(** * The session-aware Synology client: settings holder, session manager,
      failure classifier and call proxy of
      [src/common/apis/synology/client.ts].

    The class [SynologyClient] keeps three private mutable fields
    ([loginPromise], [settingsVersion], [settings]) and a listener list.
    Its methods are asynchronous; JavaScript runs each of them without
    interruption up to the next [await], where other tasks sharing the client
    may run.  A task is therefore modelled as a function of the client state
    and of a _script_: the list of what the other tasks did to the client
    during each suspension of the task, in order.  When the script is used up
    the task is still suspended ([Pending]).  A run records the events of the
    task, the client state it leaves and how it settled.

    The request functions ([Auth.Login], [Auth.Logout], the wrapped endpoint
    function [fn]) belong to the transport side and are parameters: for each
    request they say how its promise settles.  Login promises are numbered in
    the order of their creation, so that two requests for the same promise
    are told apart from requests for another one.  [settingsVersion] is a
    JavaScript number that only ever counts up from 0; it is a [nat] here. *)

From Stdlib Require Import List String ZArith Bool Arith Lia.
From Stdlib Require Import Permutation.
Import ListNotations.
Local Open Scope list_scope.

(** ** Values exchanged with the transport layer ([./shared], [./Auth]) *)

(** Errors thrown by the transport: the three classes the classifier tells
    apart with [instanceof], and everything else. *)
Inductive JsError : Type :=
| BadResponseError (status : Z)
| NetworkError
| TimeoutError
| OtherError (message : string).

(** [RestApiResponse<T>]: [{success: true, data}] or
    [{success: false, error: {code}}]. *)
Inductive RestApiResponse (T : Type) : Type :=
| RestSuccess (data : T)
| RestFailure (code : Z).
Arguments RestSuccess {T} data.
Arguments RestFailure {T} code.

Record AuthLoginResponse : Type := { sid : string }.

Definition NO_SUCH_METHOD_ERROR_CODE : Z := 103.
Definition NO_PERMISSIONS_ERROR_CODE : Z := 105.
Definition SESSION_TIMEOUT_ERROR_CODE : Z := 106.

(** ** Settings *)

(** [SynologyClientSettings], all four fields present. *)
Record SynologyClientSettings : Type := {
  baseUrl : string;
  account : string;
  passwd : string;
  session : string
}.

(** [Partial<SynologyClientSettings>]: a missing field reads [undefined]. *)
Record PartialSettings : Type := {
  baseUrl_opt : option string;
  account_opt : option string;
  passwd_opt : option string;
  session_opt : option string
}.

Inductive SettingName : Type := k_baseUrl | k_account | k_passwd | k_session.

Definition SETTING_NAME_KEYS : list SettingName :=
  [k_baseUrl; k_account; k_passwd; k_session].

(** [settings[k]] *)
Definition field (s : PartialSettings) (k : SettingName) : option string :=
  match k with
  | k_baseUrl => baseUrl_opt s
  | k_account => account_opt s
  | k_passwd => passwd_opt s
  | k_session => session_opt s
  end.

(** [a === b] on [string | undefined]. *)
Definition strict_eq (a b : option string) : bool :=
  match a, b with
  | None, None => true
  | Some x, Some y => String.eqb x y
  | _, _ => false
  end.

(** ** Results *)

Inductive FailureType : Type :=
| probable_wrong_protocol
| probable_wrong_url_or_no_connection_or_cert_error
| timeout
| unknown.

Inductive ConnectionFailure : Type :=
| missing_config
| transport_failure (type : FailureType) (error : JsError).

(** [ConnectionFailure.from] *)
Definition ConnectionFailure_from (error : JsError) : ConnectionFailure :=
  match error with
  | BadResponseError status =>
      if (status =? 400)%Z then transport_failure probable_wrong_protocol error
      else transport_failure unknown error
  | NetworkError =>
      transport_failure probable_wrong_url_or_no_connection_or_cert_error error
  | TimeoutError => transport_failure timeout error
  | OtherError _ => transport_failure unknown error
  end.

(** [ClientFailureResponse]: a failure response with its [apiGroup]. *)
Record ClientFailureResponse : Type := {
  error_code : Z;
  apiGroup : string
}.

(** [ClientRequestResult<T> = ClientResponse<T> | ConnectionFailure] *)
Inductive ClientRequestResult (T : Type) : Type :=
| ClientSuccess (data : T)
| ClientFailure (f : ClientFailureResponse)
| Connection (f : ConnectionFailure).
Arguments ClientSuccess {T} data.
Arguments ClientFailure {T} f.
Arguments Connection {T} f.

(** [ClientRequestResult.from] *)
Definition ClientRequestResult_from {T} (response : RestApiResponse T)
    (group : string) : ClientRequestResult T :=
  match response with
  | RestSuccess data => ClientSuccess data
  | RestFailure code => ClientFailure {| error_code := code; apiGroup := group |}
  end.

(** [ClientRequestResult.isConnectionFailure]: the value has a [type] and no
    [success] field. *)
Definition isConnectionFailure {T} (result : ClientRequestResult T) : bool :=
  match result with
  | Connection _ => true
  | _ => false
  end.

(** ** Promises *)

(** How a promise settles. *)
Inductive Settled (A : Type) : Type :=
| Fulfils (a : A)
| Rejects (e : JsError).
Arguments Fulfils {A} a.
Arguments Rejects {A} e.

(** A listener is a function object; only its identity matters here. *)
Definition Listener : Type := nat.

(** What a task does that can be observed: the requests it makes
    ([EvAuthLogin] for login promise [p], [EvAuthLogout]), each entry into
    [wrappedFunction] with its flag ([EvEnter]), each invocation of the
    wrapped endpoint function ([EvFn], with the number of the login promise
    whose session id it is given), and each call of a settings-change
    listener ([EvListener]). *)
Inductive Event : Type :=
| EvAuthLogin (p : nat) (s : SynologyClientSettings) (version : Z)
| EvAuthLogout (url : string) (sid_ : string) (session_ : string)
| EvEnter (shouldRetryRoutineFailures : bool)
| EvFn (url : option string) (sid_ : string) (login : option nat)
| EvListener (l : Listener).

(** A promise under construction: the requests made by its callbacks, and its
    settlement. *)
Record Promise (A : Type) : Type := {
  effects : list Event;
  settled : Settled A
}.
Arguments effects {A} _.
Arguments settled {A} _.

Definition promise_of {A} (s : Settled A) : Promise A :=
  {| effects := []; settled := s |}.

(** [p.then(f)] with [f] returning a promise *)
Definition then_ {A B} (p : Promise A) (f : A -> Promise B) : Promise B :=
  match settled p with
  | Fulfils a =>
      {| effects := effects p ++ effects (f a); settled := settled (f a) |}
  | Rejects e => {| effects := effects p; settled := Rejects e |}
  end.

(** [p.then(f)] with [f] returning a value *)
Definition then_value {A B} (p : Promise A) (f : A -> B) : Promise B :=
  then_ p (fun a => promise_of (Fulfils (f a))).

(** [p.catch(h)] *)
Definition catch_ {A} (p : Promise A) (h : JsError -> A) : Promise A :=
  match settled p with
  | Fulfils a => p
  | Rejects e => {| effects := effects p; settled := Fulfils (h e) |}
  end.

(** ** The client object *)

(** The promise stored in [loginPromise]: its identity and the settings its
    callbacks captured ([baseUrl], [restSettings]). *)
Record LoginPromise : Type := {
  pid : nat;
  captured : SynologyClientSettings
}.

Record SynologyClient : Type := {
  loginPromise : option LoginPromise;
  settingsVersion : nat;
  onSettingsChangeListeners : list Listener;
  settings : PartialSettings;
  (** number of login promises created so far: the identity of the next *)
  allocated : nat
}.

(** [new SynologyClient(settings)] *)
Definition new_SynologyClient (s : PartialSettings) : SynologyClient :=
  {| loginPromise := None;
     settingsVersion := 0;
     onSettingsChangeListeners := [];
     settings := s;
     allocated := 0 |}.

──────────

Your answer must be a single number: the count of lines in the records above that contain "data".

* [EXERCISE SOLUTION]
6